The attractiveness of these opportunities will grow as gas prices increase and renewable technologies mature, according to ARENA.
In fact, energy solutions company Schneider Electric is already seeing interest in this area.
“We are seeing tremendous demand from clients to source a mix of green energy at a competitive rate,” said Steve Wilhite, Schneider’s senior vice president of energy and sustainability services, commenting on the company’s purchase of Renewable Choice Energy.
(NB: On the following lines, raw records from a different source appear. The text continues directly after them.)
(** * The AI Assistant panel: conversation log, OpenAI client, webview events

    A shallow embedding of [src/panels/AIPanel.ts] and [src/types/chat.ts].
    The panel keeps the conversation in [_messages], answers the webview's
    [askQuestion] command through [_handleQuestion], and talks to the
    provider through [_callOpenAI].  Both methods are [try]/[catch] blocks
    around code that mutates the panel, so they are written in a small
    state-and-exception monad over the panel's observable state.

    The script of the chat page ([out/webview/webview.html]) is embedded
    too, as functions on the page's state, together with the panel's
    [_getWebviewContent] and [dispose]; [submit] carries one submission
    from the page through the panel and back. *)

From Stdlib Require Import ZArith String List.
From stdpp Require Import base list strings pretty.
Import ListNotations.

Local Open Scope string_scope.
Local Open Scope list_scope.

(** ** [src/types/chat.ts] *)

Module Chat.

(** [image?: { data; type; name? }] of [Message]. *)
Record Image := mkImage {
  data : string;
  type : string;
  name : option string
}.

(** [role: 'user' | 'system'] of [Message]. *)
Inductive MessageRole := user | system.

Record Message := mkMessage {
  role : MessageRole;
  content : string;
  timestamp : option Z;
  image : option Image
}.

(** [AIMessage]: the role is the constant ['assistant']. *)
Record AIMessage := mkAIMessage {
  ai_content : string
}.

(** An element of [(Message | AIMessage)[]]. *)
Inductive Turn :=
| OfMessage (m : Message)
| OfAIMessage (m : AIMessage).

(** The [role] strings that reach the wire. *)
Inductive Role := RUser | RSystem | RAssistant.

Definition turn_role (t : Turn) : Role :=
  match t with
  | OfMessage m => match role m with user => RUser | system => RSystem end
  | OfAIMessage _ => RAssistant
  end.

Definition turn_content (t : Turn) : string :=
  match t with
  | OfMessage m => content m
  | OfAIMessage m => ai_content m
  end.

(** An element of [AIRequest.messages]: [{role, content}] and nothing else. *)
Record Formatted := mkFormatted {
  f_role : Role;
  f_content : string
}.

(** [AIRequest]. *)
Record AIRequest := mkAIRequest {
  model : string;
  messages : list Formatted;
  max_tokens : Z
}.

(** An element of [AIResponse.choices]. *)
Record Choice := mkChoice {
  c_role : string;
  c_content : string
}.

(** [AIResponse.error]. *)
Record ApiError := mkApiError {
  e_message : string;
  e_type : string;
  e_code : option string
}.

(** [AIResponse].  [_callOpenAI] tests [data.choices] for presence before
    it reads its length, so the field is optional here. *)
Record AIResponse := mkAIResponse {
  choices : option (list Choice);
  error : option ApiError
}.

End Chat.

Import Chat.

(** ** What [axios] hands back *)

(** [error.response] of an [AxiosError]: the status and the decoded body. *)
Record AxiosResponse := mkAxiosResponse {
  status : Z;
  response_data : option AIResponse
}.

(** An [AxiosError]: its own [message] (the transport-level text) and the
    response, when one was received. *)
Record AxiosError := mkAxiosError {
  axios_message : string;
  response : option AxiosResponse
}.
(** Claim C7, as the code has it. The header get_fieldnames builds is the
    twelve base fields in their fixed order followed by every other field
    of the records, each once, in the order the set of column names is
    iterated; save_csv writes that header. A second call, with an
    iteration order of its own, on a store with the same set of column
    names builds a header with the same fields, and the same header when
    it visits the set in the same order. *)
Theorem fieldnames_base_then_extra (set_iter : gset string -> list string)
    (entries : list entry) :
  (forall s, set_iter s ≡ₚ elements s) ->
  let extra := filter (fun c => c ∉ base_cols) (set_iter (existing_cols_of entries)) in
  get_fieldnames set_iter entries = base_cols ++ extra
  /\ NoDup (get_fieldnames set_iter entries)
  /\ (forall c, c ∈ extra <->
        ((c ∉ base_cols) /\ exists e : entry, e ∈ entries /\ c ∈ PyDict.keys e))
  /\ (forall e es, entries = e :: es ->
        csv_header <$> save_csv set_iter entries = Some (base_cols ++ extra))
  /\ (forall (set_iter' : gset string -> list string) (entries' : list entry),
        (forall s, set_iter' s ≡ₚ elements s) ->
        existing_cols_of entries' = existing_cols_of entries ->
        get_fieldnames set_iter' entries' ≡ₚ get_fieldnames set_iter entries
        /\ (set_iter' (existing_cols_of entries') = set_iter (existing_cols_of entries) ->
            get_fieldnames set_iter' entries' = get_fieldnames set_iter entries)).
Proof.
  intros Hiter extra.
  assert (Hspec := get_fieldnames_spec set_iter Hiter entries). fold extra in Hspec.
  assert (Hextra : forall c, c ∈ extra <->
            ((c ∉ base_cols) /\ exists e : entry, e ∈ entries /\ c ∈ PyDict.keys e)).
  { intros c. unfold extra. rewrite list_elem_of_filter, Hiter, elem_of_elements.
    by rewrite existing_cols_of_spec. }
  split_and!; [done| |done| |].
  - rewrite Hspec. apply NoDup_app. split_and!.
    + solve_decide.
    + intros c Hc Hc'. by apply Hextra in Hc' as [? _].
    + unfold extra. apply NoDup_filter. rewrite Hiter. apply NoDup_elements.
  - intros e es ->. simpl. by rewrite Hspec.
  - intros set_iter' entries' Hiter' Hcols.
    rewrite Hspec, (get_fieldnames_spec set_iter' Hiter' entries'). split.
    + apply Permutation_app_head. unfold extra. by rewrite Hiter', Hiter, Hcols.
    + by intros ->.
Qed.
Lemma handled_allocateItem (D : nat → Prop) st i :
  ¬ D i → handled D st →
  handled (fun j => j = i ∨ D j) (allocateItem st i).
Proof.
  intros HDi (Hal & Hnd & Hset).
  destruct (roadmapItems st !! i) as [it|] eqn:Hit.
  - destruct (allocateItem_effect st i it Hit)
      as (new & H1 & H2 & H3 & _ & H5 & H6 & H7).
    split_and!.
    + rewrite H1. apply Forall_app. split.
      * eapply Forall_impl; [exact Hal|]. intros a Ha. by right.
      * eapply Forall_impl; [exact H2|]. intros a [Ha _]. by left.
    + rewrite H1, fmap_app. apply NoDup_app. split_and!; [done| |].
      * intros [mi ii] Hold Hnew.
        apply list_elem_of_fmap in Hold as (a & Ha & Hold).
        apply list_elem_of_fmap in Hnew as (b & Hb & Hnew).
        pose proof (proj1 (Forall_forall _ _) Hal a Hold) as HDa.
        pose proof (proj1 (Forall_forall _ _) H2 b Hnew) as [Hbi _].
        apply HDi. rewrite <- Hbi.
        assert (He : Allocation.item a = Allocation.item b)
          by (unfold pairOf in *; congruence).
        by rewrite <- He.
      * apply (NoDup_fmap_1 fst). rewrite <- list_fmap_compose. exact H3.
    + intros j [->|Hj] Hsome.
      * unfold statusOf in H7.
        destruct (roadmapItems (allocateItem st i) !! i) as [x|] eqn:Hx;
          [|done].
        assert (Hreq : RoadmapItem.getRequiredCapacity x
                       = RoadmapItem.getRequiredCapacity it).
        { destruct (allocateItem_statics st i) as [_ Hs].
          apply (f_equal (.!! i)) in Hs.
          rewrite !list_lookup_fmap, Hx, Hit in Hs. simpl in Hs.
          apply eraseItem_required. congruence. }
        assert (Hsum : allocatedTo (allocateItem st i) i
                       = sumOf Allocation.allocation new).
        { unfold allocatedTo. rewrite H1, filter_app.
          rewrite (filter_item_unhandled D i _ HDi Hal).
          by rewrite (filter_item_same i new _ H2). }
        exists x. rewrite Hsum, Hreq. split_and!; try done.
        simpl in H7. injection H7 as H7. rewrite H7. f_equal.
        by apply getItemStatus_proper.
      * assert (Hne : i ≠ j) by (intros ->; done).
        rewrite allocateItem_other_item in Hsome by done.
        destruct (Hset j Hj Hsome) as (x & Hx & Hst & Hlo & Hhi).
        assert (Hsum : allocatedTo (allocateItem st i) j = allocatedTo st j).
        { unfold allocatedTo. rewrite H1, filter_app.
          by rewrite (filter_item_other i j new _ Hne H2), app_nil_r. }
        exists x. rewrite Hsum, allocateItem_other_item by done. done.
  - unfold allocateItem. rewrite Hit. split_and!.
    + eapply Forall_impl; [exact Hal|]. intros a Ha. by right.
    + done.
    + intros j [->|Hj] Hsome; [|by apply Hset].
      rewrite Hit in Hsome. by destruct Hsome.
Qed.

Lemma handled_weaken (D D' : nat → Prop) st :
  (∀ j, D j ↔ D' j) → handled D st → handled D' st.
Proof.
  intros H (Hal & Hnd & Hset). split_and!; [|done|].
  - eapply Forall_impl; [exact Hal|]. intros a Ha. by apply H.
  - intros j Hj. apply Hset. by apply H.
Qed.

Lemma handled_fold order (D : nat → Prop) st :
  NoDup order → (∀ j, j ∈ order → ¬ D j) → handled D st →
  handled (fun j => j ∈ order ∨ D j) (fold_left allocateItem order st).
Proof.
  revert D st. induction order as [|i order IH]; intros D st Hnd Hfresh H.
  - simpl. eapply handled_weaken; [|exact H].
    intros j. split; [by right|]. intros [Hj|Hj]; [|done].
    by apply elem_of_nil in Hj.
  - apply NoDup_cons in Hnd as [Hi Hnd]. simpl.
    eapply handled_weaken;
      [|apply (IH (fun j => j = i ∨ D j)); [done| |apply handled_allocateItem]].
    + intros j. rewrite elem_of_cons. tauto.
    + intros j Hj [->|HD]; [done|]. apply (Hfresh j); [by right|done].
    + apply Hfresh. by left.
    + done.
Qed.

Lemma handled_reset st : handled (fun _ => False) (reset st).
Proof. split_and!; [constructor|constructor|done]. Qed.

Lemma handled_allocateAll st :
  handled (fun j => j ∈ sortedItems (reset st)) (allocateAll st).
Proof.
  unfold allocateAll.
  eapply handled_weaken; [|apply handled_fold, handled_reset].
  - intros j. tauto.
  - unfold sortedItems. rewrite jsSort_Permutation. apply NoDup_seq.
  - tauto.
Qed.
(** X16. In a directory, a file that no parser accepts does not stop the
    import: the warning is printed and the loop goes on with the entries
    after it, in the world the declining parsers left. *)
Theorem unrecognised_file_is_passed_over f rest w w1 :
  is_file f w = true →
  startswith_dot (path_name f) = false →
  all_decline f ERI_PARSERS (print (Processing f) w) w1 →
  import_subpaths (f :: rest) w
  = import_subpaths rest (print (NoParserFound f) w1).
Proof.
  intros Hfile Hvisible Hdecline. simpl. rewrite Hfile, Hvisible. simpl.
  rewrite (eri_import_from_file_is_file _ _ _ _ _ _ Hfile).
  by rewrite (parsers_loop_decline _ _ _ _ _ _ _ Hdecline).
Qed.

End ImportPathFacts.

(* ===================================================================== *)
(** ** Further scenarios, run *)
(* ===================================================================== *)

Module MoreScenarios.

Import Sample.

Abbreviation merge := (validate_and_remove_duplicates approx_equal_spec).
Abbreviation import_file :=
  (eri_import_from_file approx_equal_spec resources_eri read_eri_raw_spec).
Abbreviation import_data :=
  (import_parsed approx_equal_spec resources_eri read_eri_raw_spec).
Abbreviation import_listing :=
  (import_subpaths approx_equal_spec resources_eri read_eri_raw_spec).
Abbreviation import_path :=
  (eri_import_from_path approx_equal_spec resources_eri read_eri_raw_spec).

Lemma merge_returns_first_of_key_witness :
  merge [gb0002; gb0001; gb0001_restated; gb0003]
  = Returns [gb0001; gb0003; gb0002]
  ∧ first_of_key gb0001 [gb0002; gb0001; gb0001_restated; gb0003]
  ∧ ¬ first_of_key gb0001_restated
        [gb0002; gb0001; gb0001_restated; gb0003].
Proof.
  assert (merge [gb0002; gb0001; gb0001_restated; gb0003]
          = Returns [gb0001; gb0003; gb0002]) as Hm by reflexivity.
  split; [exact Hm|].
  destruct (merge_returns_first_of_key approx_equal_spec _ _ Hm)
    as [Hfirst _].
  split.
  - apply Hfirst. left.
  - intros Hin%Hfirst.
    repeat (apply elem_of_cons in Hin as [Heq|Hin]; [discriminate Heq|]).
    by apply elem_of_nil in Hin.
Defined.

Lemma merge_succeeds_iff_witness :
  Forall (λ t, is_set t = true) [gb0002; gb0001; gb0001_restated]
  ∧ consistent approx_equal_spec [gb0002; gb0001; gb0001_restated].
Proof.
  apply (merge_succeeds_iff approx_equal_spec).
  exists [gb0001; gb0002]. reflexivity.
Defined.

Lemma conflict_is_real_witness :
  merge [gb0002; gb0001; gb0001_conflict]
  = Raises (InvalidTransactionError gb0001_conflict gb0001)
  ∧ ∃ l1 l2 l3 pc p,
      [gb0002; gb0001; gb0001_conflict]
      = l1 ++ gb0001 :: l2 ++ gb0001_conflict :: l3
      ∧ (key_of gb0001 ∉ key_of <$> l1)
      ∧ key_of gb0001_conflict = key_of gb0001
      ∧ price gb0001 = Some pc ∧ price gb0001_conflict = Some p
      ∧ approx_equal_spec pc p TOLERANCE = false
      ∧ (∃ r, merge (l1 ++ gb0001 :: l2) = Returns r).
Proof.
  split; [reflexivity|].
  apply (conflict_is_real approx_equal_spec). reflexivity.
Defined.

Lemma merge_exceptions_witness :
  merge [gb0001; no_price; gb0002]
  = Raises (AssertionError (PriceNotSet no_price))
  ∧ ((∃ t cur, AssertionError (PriceNotSet no_price)
               = InvalidTransactionError t cur)
     ∨ (∃ pre t post,
          [gb0001; no_price; gb0002] = pre ++ t :: post
          ∧ Forall (λ t', is_set t' = true) pre
          ∧ is_set t = false
          ∧ AssertionError (PriceNotSet no_price)
            = AssertionError (match price t with
                              | None => PriceNotSet t
                              | Some _ => IsinNotSet t
                              end))).
Proof.
  split; [reflexivity|].
  apply (merge_exceptions approx_equal_spec). reflexivity.
Defined.

Lemma merge_error_is_final_witness :
  merge [gb0001; gb0001_conflict]
  = Raises (InvalidTransactionError gb0001_conflict gb0001)
  ∧ merge ([gb0001; gb0001_conflict] ++ [gb0002])
    = Raises (InvalidTransactionError gb0001_conflict gb0001).
Proof.
  split; [reflexivity|].
  apply (merge_error_is_final approx_equal_spec). reflexivity.
Defined.

Lemma merge_fixed_point_witness :
  merge [gb0001; gb0003; gb0002] = Returns [gb0001; gb0003; gb0002]
  ∧ NoDup (key_of <$> [gb0001; gb0003; gb0002])
  ∧ Forall (λ t, is_set t = true) [gb0001; gb0003; gb0002]
  ∧ Sorted date_le [gb0001; gb0003; gb0002].
Proof.
  split; [reflexivity|].
  apply (merge_fixed_point approx_equal_spec). reflexivity.
Defined.

Lemma merge_keeps_existing_witness :
  NoDup (key_of <$> [gb0001])
  ∧ merge ([gb0001] ++ [gb0002; gb0001_restated]) = Returns [gb0001; gb0002]
  ∧ (∀ t, t ∈ [gb0001] → t ∈ [gb0001; gb0002]).
Proof.
  assert (NoDup (key_of <$> [gb0001])) as Hnd by apply NoDup_singleton.
  split; [exact Hnd|]. split; [reflexivity|].
  apply (merge_keeps_existing approx_equal_spec
           [gb0001] [gb0002; gb0001_restated] [gb0001; gb0002] Hnd).
  reflexivity.
Defined.

Lemma parser_exception_propagates_witness :
  is_file "broker.csv" world = true
  ∧ import_file [declining; loud; accepting] "broker.csv" world
    = (Raises (OtherError "loud"),
       print (Printed "loud ran") (print (Processing "broker.csv") world)).
Proof.
  split; [reflexivity|].
  apply (parser_exception_propagates approx_equal_spec resources_eri
           read_eri_raw_spec [declining] loud [accepting] "broker.csv" world
           (print (Processing "broker.csv") world)).
  - reflexivity.
  - eapply all_decline_cons; [reflexivity|apply all_decline_nil].
  - reflexivity.
Defined.

Lemma base_parser_never_declines_witness :
  is_file "broker.csv" world = true
  ∧ import_file [declining; EriParser_base "base"; accepting]
      "broker.csv" world
    = (Raises (OtherError "NotImplementedError"),
       print (Processing "broker.csv") world).
Proof.
  split; [reflexivity|].
  apply (base_parser_never_declines approx_equal_spec resources_eri
           read_eri_raw_spec [declining] "base" [accepting]).
  - reflexivity.
  - eapply all_decline_cons; [reflexivity|apply all_decline_nil].
Defined.

Lemma import_writes_one_file_witness :
  files (import_data accepting
           (mkEriParserOutput [gb0002; gb0001_restated] "funds.csv")
           "broker.csv" world).2 !! "broker.csv"
  = files world !! "broker.csv".
Proof.
  apply (import_writes_one_file approx_equal_spec resources_eri
           read_eri_raw_spec accepting
           (mkEriParserOutput [gb0002; gb0001_restated] "funds.csv")).
  discriminate.
Defined.

Lemma import_twice_same_files_witness :
  files (import_data accepting
           (mkEriParserOutput [gb0002; gb0001_restated] "funds.csv")
           "broker.csv"
           (import_data accepting
              (mkEriParserOutput [gb0002; gb0001_restated] "funds.csv")
              "broker.csv" world).2).2
  = files (import_data accepting
             (mkEriParserOutput [gb0002; gb0001_restated] "funds.csv")
             "broker.csv" world).2.
Proof.
  apply (import_twice_same_files approx_equal_spec resources_eri
           read_eri_raw_spec accepting
           (mkEriParserOutput [gb0002; gb0001_restated] "funds.csv")
           "broker.csv" world [gb0001] [gb0001; gb0002]).
  - apply approx_equal_spec_refl.
  - reflexivity.
  - reflexivity.
  - reflexivity.
Defined.

Import SamplePaths.

Lemma import_refused_inside_installation_witness :
  import_path [accepting] resolve installed_module [site_dir] None
    user_site_dir is_dir rglob "isin.csv" "in" tree
  = (PathRaises InsideInstallation, tree)
  ∧ (import_path [accepting] resolve site_dir [site_dir] None
       user_site_dir is_dir rglob "isin.csv" "in" tree).1
    ≠ PathRaises InsideInstallation.
Proof.
  split.
  - apply (import_refused_inside_installation approx_equal_spec
             Sample.resources_eri read_eri_raw_spec [accepting] resolve
             installed_module [site_dir] None user_site_dir is_dir rglob
             "isin.csv" "in" tree).
    exists site_dir, ["cgt_calc"; "parsers"; "eri"; "data_import.py"]%string.
    split; [left; left|]. split; [discriminate|reflexivity].
  - intros Hraised.
    apply (import_refused_inside_installation approx_equal_spec
             Sample.resources_eri read_eri_raw_spec [accepting] resolve
             site_dir [site_dir] None user_site_dir is_dir rglob
             "isin.csv" "in" tree) in Hraised.
    destruct Hraised as (s & rest & [Hs|[Hflag _]] & Hrest & Heq);
      [|discriminate Hflag].
    apply list_elem_of_singleton in Hs as ->.
    apply (f_equal length) in Heq. rewrite length_app in Heq.
    destruct rest; [done|]. simpl in Heq. lia.
Defined.

Lemma hidden_files_are_skipped_witness :
  import_listing [accepting] (rglob "in" tree) tree
  = import_listing [accepting] ["in/.cache"; "in/.cache/b.csv"; "in/a.csv"]
      tree
  ∧ path_name ("in/.cache" +:+ "/" +:+ "b.csv") = "b.csv".
Proof.
  split.
  - apply (hidden_files_are_skipped approx_equal_spec Sample.resources_eri
             read_eri_raw_spec [accepting] (rglob "in" tree) tree).
  - by apply (hidden_files_are_skipped approx_equal_spec
                Sample.resources_eri read_eri_raw_spec [accepting] [] tree).
Defined.

Lemma directory_import_stops_at_first_failure_witness :
  import_listing [conflicting] ["in/.hidden.csv"] tree = (Returns (), tree)
  ∧ is_file "in/a.csv" tree = true
  ∧ (import_file [conflicting] "in/a.csv" tree).1
    = Raises (InvalidTransactionError gb0001_conflict gb0001)
  ∧ import_listing [conflicting]
      (["in/.hidden.csv"] ++ "in/a.csv" :: ["in/.cache/b.csv"]) tree
    = (Raises (InvalidTransactionError gb0001_conflict gb0001),
       (import_file [conflicting] "in/a.csv" tree).2).
Proof.
  split; [reflexivity|]. split; [reflexivity|]. split; [reflexivity|].
  apply (directory_import_stops_at_first_failure approx_equal_spec
           Sample.resources_eri read_eri_raw_spec [conflicting] resolve
           repository_module [site_dir] None user_site_dir is_dir rglob
           "isin.csv" ["in/.hidden.csv"] "in/a.csv" ["in/.cache/b.csv"]
           tree tree);
    reflexivity.
Defined.

Lemma merge_in_steps_witness :
  merge ([gb0002] ++ [gb0001]) = Returns [gb0001; gb0002]
  ∧ merge ([gb0001; gb0002] ++ [gb0003; gb0001_restated])
    = merge (([gb0002] ++ [gb0001]) ++ [gb0003; gb0001_restated]).
Proof.
  split; [reflexivity|].
  apply (merge_in_steps approx_equal_spec). reflexivity.
Defined.

Lemma unrecognised_file_is_passed_over_witness :
  is_file "in/a.csv" tree = true
  ∧ import_listing [declining] ["in/a.csv"; "in/.cache/b.csv"] tree
    = import_listing [declining] ["in/.cache/b.csv"]
        (print (NoParserFound "in/a.csv")
           (print (Processing "in/a.csv") tree)).
Proof.
  split; [reflexivity|].
  apply (unrecognised_file_is_passed_over approx_equal_spec
           Sample.resources_eri read_eri_raw_spec [declining]).
  - reflexivity.
  - reflexivity.
  - eapply all_decline_cons; [reflexivity|apply all_decline_nil].
Defined.

End MoreScenarios.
“As clean energy reaches price parity with traditional energy, companies are taking aggressive steps to integrate renewables.”
One company going to significant lengths to integrate renewables in its production is Kingspan Insulation, which has recently opened Australia’s first Green Star-rated manufacturing plant in Somerton, Melbourne.
The 14,000 square metre facility was designed using sustainably sourced building materials, a 750kW solar system, a rainwater harvesting system and energy renewing ventilators that provide double the minimum fresh air requirement. The facility also utilises Kingspan technology, including a smart lighting system and high performance insulation.
Most importantly, Kingspan aims to power this facility entirely through renewable energy.
According to Kingspan CEO Gene Murtagh, Net Zero Energy manufacturing is a high priority for the company, which intends to meet the energy needs of its 100-plus factories around the world through renewable energy by 2020. It currently meets 60 per cent of its energy requirements.
“From a commercial perspective, the Net Zero Energy target is important for energy security and mitigating the future risks in rising energy costs,” said Scott Gibson, Managing Director, Asia-Pacific for Kingspan Insulation.
“Kingspan, as with all responsible manufacturers, wants to see a future where the carbon emissions from manufacturing worldwide are drastically reduced. We have over 100 manufacturing sites worldwide so we can have an impact, and as a company we believe in it passionately.”
Queensland-based zinc metals producer, Sun Metals, is another company that is taking energy into its own hands. In a response to Queensland’s rising electricity prices, Sun Metals made the decision to build a 100MW solar PV plant to supply its refinery located near Townsville, Queensland. The $155 million solar project also forms a key part of the company’s plans to expand the output of its refinery by 25 per cent.
“Large-scale solar is fast becoming one of the most cost-effective sources of energy generation in Australia,” said Jack Curtis, First Solar’s regional manager for Asia Pacific.
“This project represents the viability of the commercial and industrial solar market in Australia and the growing trend of major energy consumers owning and operating renewable energy assets.”
Curtis added that with more than a dozen large-scale solar projects to be built in Australia this year, it is clearly a tipping point for large-scale solar.
Sun Metals is also a proponent of rule changes to the electricity market, particularly those that could encourage battery storage and reduce the pricing power of fossil fuel generators.